ハートランド

 「ハートランド」とは、かつて、キリンが六本木で営業していた、同社のハートランドビールを飲ませるビアホールである。この店は一度1990年に閉店したのだが、その後2003年に六本木ヒルズに再オープンした。

 たまたま六本木ヒルズに足を運ぶ機会があったので、その復活なった「ハートランド」に行ってみた。

 場所はわかりにくい。六本木ヒルズというゾーンそのものが、どこに何があるのかが非常にわかりにくいのであるが、ハートランドの場所はフロアガイドに出ているにもかかわらず、見つけるのが困難であった。

 やっと見つけた入り口は、「え、これが?」というほど、こざっぱりとしている。

 中に入ると、これまた「え、ここが?」と思えるほどこぢんまりとして、質素な装飾の店内。

 

 以前のビアホールとは異なり、新しいハートランドは、スタンディング(要するに立ち飲み)中心のビアバーなのだとか。

 そのため、店内にはカウンターの他に、立ち飲み用の小さなテーブルがいくつかあるのみで、椅子はない。ただ、隅にはベンチソファーがあって、丸太のテーブルが添えられている。

 
 さて、バーということで、さまざまな酒瓶がカウンターの奥に並び、カクテルなども供しているらしいのであるが、ハートランドに来たらハートランドビールを飲まなければ話にならない。

 注文すると、驚いたことにビンを一本出してそれで終わり。ラッパ飲みしろということらしい。あわててグラスを頼んだら、ちゃんと出してくれた。

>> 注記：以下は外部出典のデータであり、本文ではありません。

Lemma free_page_step n : page_spec n -> forall st f x b,
  fs_ok f -> forest f (S n) [b] -> starts_ok f st ->
  exists f' x', free_page (S n) st f x b = Done (f', x') /\
    pruned f f' (victims (S n) st f b) (b :: victims (S n) st f b) /\ same_file x x' /\ blk_ptrs x' = blk_ptrs x /\
    forall i, 0 <= i < ptrs_per_blk f -> ptr_at f' b i = if decide (default 0 (head st) <= i) then 0 else ptr_at f b i.
Proof.
  intros Hpage st f x b Hok HF Hst. pose proof (ppb_pos f Hok) as Hp. pose proof (starts_head f st Hp Hst) as Hs.
  pose proof (fo_root _ _ _ HF b ltac:(by left)) as Hb0. cbn [free_page victims].
  set (s := default 0 (head st)) in *. set (ks := kids f s b).
  destruct (fo_used _ _ _ HF b b ltac:(by left) (reach_self f (S n) b Hb0)) as [Hdb Hub].
  destruct (cut_block_spec f b s Hok Hdb Hs) as (f1 & -> & Esb & Hok1 & Hu1 & Hd1 & Hf1 & Hcut). obind. fold ks.
  pose proof (forest_kids f n b s ltac:(lia) HF) as HK. fold ks in HK.
  assert (HL1 : layout (sb f1) = layout (sb f)) by (by rewrite Esb).
  assert (Hnotb : forall t c, t ∈ ks -> reach f n t c -> c <> b).
  { intros t c Ht (p & Hi & Hw & Hc0) ->. apply kids_elem in Ht as (_ & i & Hi' & ->); [|lia].
    destruct (fo_once _ _ _ HF b b (i :: p) []) as [_ [=]]; try (by left).
    - apply idx_cons; [lia | done].
    - split; [simpl; lia | done].
    - by rewrite walk_child, Hw.
    - by rewrite walk_child, Hw. }
  assert (HK1 : forest f1 n ks).
  { apply (forest_agree f f1); [done | done | | done]. intros t c Ht Hc. split; [by apply Hf1, (Hnotb t)|].
    rewrite Hu1. by apply (fo_used _ _ _ HK t c). }
  assert (HP1 : pruned f f1 [] [b]).
  { split; try done.
    - intros c Hc. rewrite Hu1. split; [|tauto]. intros ?. split; [done | apply not_elem_of_nil].
    - intros m _ Hm. apply Hf1. set_solver. }
  destruct (free_pages_spec n Hpage ks (tail st) f1 x Hok1 HK1) as (f2 & x2 & -> & HP2 & Hs2 & Ex2).
  { unfold starts_ok. rewrite (layout_ppb _ _ HL1). by apply starts_tail. }
  obind. set (W1 := victims_list _ _ _) in HP2.
  assert (EW : W1 = victims_list (fun st t => victims n st f t) (tail st) ks).
  { assert (Hgen : forall us st', starts_ok f st' -> (forall u, u ∈ us -> u ∈ ks) ->
      victims_list (fun st t => victims n st f1 t) st' us = victims_list (fun st t => victims n st f t) st' us).
    { induction us as [|u us IHu]; intros st' Hst' Hus; [done|]. simpl. rewrite IHu by (by constructor || set_solver). f_equal.
      apply victims_agree; [done | by apply layout_ppb | | done |].
      - apply (fo_root _ _ _ HK), Hus. by left.
      - intros c Hc. apply Hf1, (Hnotb u); [apply Hus; by left | done]. }
    apply Hgen; [by apply starts_tail | done]. }
  rewrite EW in HP2. set (W := victims_list _ _ _) in HP2 |- *.
  assert (HW : forall c, c ∈ W -> exists t p, t ∈ ks /\ p <> [] /\ idx_ok (ptrs_per_blk f) n p /\ walk f t p = c /\ c <> 0).
  { intros c Hc. apply victims_list_elem in Hc as (t & st' & Ht & Hc & Hst').
    destruct (victims_reach n f Hp st' t c) as (p & Hpne & Hi & Hw); [by apply (fo_root _ _ _ HK) | | done | by exists t, p].
    destruct Hst' as [->| ->]; [by apply starts_tail | by constructor]. }
  pose proof (pruned_trans _ _ _ _ _ _ _ HP1 HP2) as HP12.
  destruct (release_blocks_spec f2 x2 ks) as (f3 & x3 & -> & HP3 & Hs3 & Ex3).
  { apply HP2. }
  { apply HK. }
  { intros t Ht. destruct (fo_used _ _ _ HK t t Ht (reach_self f n t (fo_root _ _ _ HK t Ht))) as [Hd Hu].
    split; [by apply (pr_data _ _ _ _ HP12)|]. apply (pr_used _ _ _ _ HP12); [apply Hd|]. split; [done|].
    simpl. intros Hin. apply HW in Hin as (u & p & Hu' & Hpne & Hi & Hw & Hc0).
    destruct (fo_once _ _ _ HK u t p []) as [_ ->]; try done; [split; [simpl; lia | done] | congruence]. }
  pose proof (pruned_trans _ _ _ _ _ _ _ HP12 HP3) as HP. exists f3, x3. split; [done|]. split_and!.
  - eapply pruned_mod, HP. set_solver.
  - by eapply same_file_trans.
  - congruence.
  - intros i Hi. rewrite <- Hcut by done. apply ptr_at_agree.
    rewrite (pr_frame _ _ _ _ HP3), (pr_frame _ _ _ _ HP2); try done.
    + rewrite Esb. apply Hdb.
    + rewrite elem_of_app. intros [Hin|Hin].
      * by apply (Hnotb b b Hin (reach_self f n b Hb0)).
      * apply HW in Hin as (t & p & Ht & _ & Hix & Hw & Hc0). apply (Hnotb t b Ht); [by exists p | done].
    + rewrite (layout_bitmap _ _ _ (pr_layout _ _ _ _ HP12)). apply Hdb.
    + apply not_elem_of_nil.
Qed.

 見ていると、外人さんがハートランドを注文して、ビンのままラッパ飲みしている。なるほど、この店はビールはグラスを使わずラッパ飲みスタイルで飲んでください、ということらしい。でも何故ラッパ飲みしなければならないのか必然性が不明。なぜなら基本的にはビールはグラスに注いだ方が美味しいのだから。
 スタイルの良いしゃれた人がラッパ飲みをすれば、それなりに絵になるということなんだろうか(スタイルの良いしゃれた人だったら何をやっても絵になるか)。

 

 要するに、場所柄か、飲み方もひとつのおしゃれのスタイルとしてこだわる、ということなのだろう。

 ハートランドではビンを颯爽とラッパ飲みするのが絵になるようなセンスの持ち主が行くべきところ、ということなのであろう。
 その割には店の奥のカウンターの下に、ハートランドビールのケースが客からも見える位置に積み重ねてあるのは理解に苦しむ。これもおしゃれのスタイルなのか?

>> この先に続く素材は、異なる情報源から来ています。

(** [F(a, b, ...)] *)
Definition F (bs : list Z) : Z := foldr (fun b acc => Z.setbit acc b) 0 bs.

Record inode_attributes : Type := {
  a_mode : Z;
  a_atime : Z; a_mtime : Z; a_ctime : Z;
  a_uid : Z; a_gid : Z;
}.

Definition no_attributes : inode_attributes :=
  {| a_mode := 0; a_atime := 0; a_mtime := 0; a_ctime := 0; a_uid := 0; a_gid := 0 |}.
Definition set_a_mode (m : Z) (a : inode_attributes) : inode_attributes :=
  {| a_mode := m; a_atime := a_atime a; a_mtime := a_mtime a; a_ctime := a_ctime a; a_uid := a_uid a; a_gid := a_gid a |}.

(** Returns the error, and [attrs] as it is left. *)
Definition verify_apply_attribute_permissions (c : credentials) (x : inode) (flags : Z) (attrs : inode_attributes)
  : Z * inode_attributes :=
  if flag_test flags INODE_ATTR_FORCE then (0, attrs)
  else if flag_test flags INODE_ATTR_UID &&
          negb ((euid c =? 0) || ((euid c =? uid x) && (uid x =? a_uid attrs))) then (- EPERM, attrs)
  else if flag_test flags INODE_ATTR_GID &&
          negb ((euid c =? 0) ||
                ((euid c =? uid x) && (credentials_belong_to_gid c (a_gid attrs) || (a_gid attrs =? gid x))))
  then (- EPERM, attrs)
  else if flag_test flags INODE_ATTR_MODE && (negb (euid c =? 0) && negb (euid c =? uid x)) then (- EPERM, attrs)
  else
    let attrs :=
      if flag_test flags INODE_ATTR_MODE then
        let target := if flag_test flags INODE_ATTR_GID then a_gid attrs else gid x in
        if negb (euid c =? 0) && negb (credentials_belong_to_gid c target)
        then set_a_mode (Z.land (a_mode attrs) (Z.lnot S_ISGID)) attrs else attrs
      else attrs in
    if (flag_test flags INODE_ATTR_ATIME || flag_test flags INODE_ATTR_MTIME || flag_test flags INODE_ATTR_CTIME) &&
       (negb (euid c =? 0) || negb (euid c =? uid x)) then (- EPERM, attrs)
    else (0, attrs).

Definition set_attributes (m u g a t c : Z) (x : inode) : inode :=
  {| ino := ino x; dev_no := dev_no x; size := size x; mode := m; nlinks := nlinks x; blocks := blocks x;
     atime := a; mtime := t; ctime := c; uid := u; gid := g; dirty := true |}.

Definition vfs_apply_attributes (now : Z) (c : credentials) (x : inode) (flags : Z) (attrs : inode_attributes) : Z * inode :=
  if (flag_test flags INODE_ATTR_RM_SGID && flag_test flags INODE_ATTR_MODE)
     || (flag_test flags INODE_ATTR_RM_SUID && flag_test flags INODE_ATTR_MODE) then (- EINVAL, x)
  else
    let remove := flag_test flags INODE_ATTR_RM_SUID || flag_test flags INODE_ATTR_RM_SGID in
    let attrs :=
      if remove then
        let m := mode x in
        let m := if flag_test flags INODE_ATTR_RM_SUID then Z.land m (Z.lnot S_ISUID) else m in
        let m := if flag_test flags INODE_ATTR_RM_SGID then Z.land m (Z.lnot S_ISGID) else m in
        set_a_mode m attrs
      else attrs in
    let flags := if remove then flag_set flags INODE_ATTR_MODE else flags in
    let '(err, attrs) := verify_apply_attribute_permissions c x flags attrs in
    if negb (err =? 0) then (- EPERM, x)
    else
      let m := if flag_test flags INODE_ATTR_MODE
               then Z.lor (Z.land (mode x) S_IFMT) (Z.land (a_mode attrs) PERM_BITS) else mode x in
      let u := if flag_test flags INODE_ATTR_UID then a_uid attrs else uid x in
      let g := if flag_test flags INODE_ATTR_GID then a_gid attrs else gid x in
      let a := if flag_test flags INODE_ATTR_ATIME then a_atime attrs else now in
      let ct := if flag_test flags INODE_ATTR_CTIME then a_ctime attrs else now in
      let t := if flag_test flags INODE_ATTR_MTIME then a_mtime attrs else now in
      (0, set_attributes m u g a t ct x).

 また、実売価格250円程度のハートランドビールの小瓶(330ml)を、そのままデンと出して500円とるというのもなんだかなぁ、と思う。

 

 そういう訳で、そのようなおしゃれのセンスを持ち合わせておらず、やっぱりグラスを頼んじゃう当方には、ちょっと縁遠い場所であったかもしれない。(2005.3)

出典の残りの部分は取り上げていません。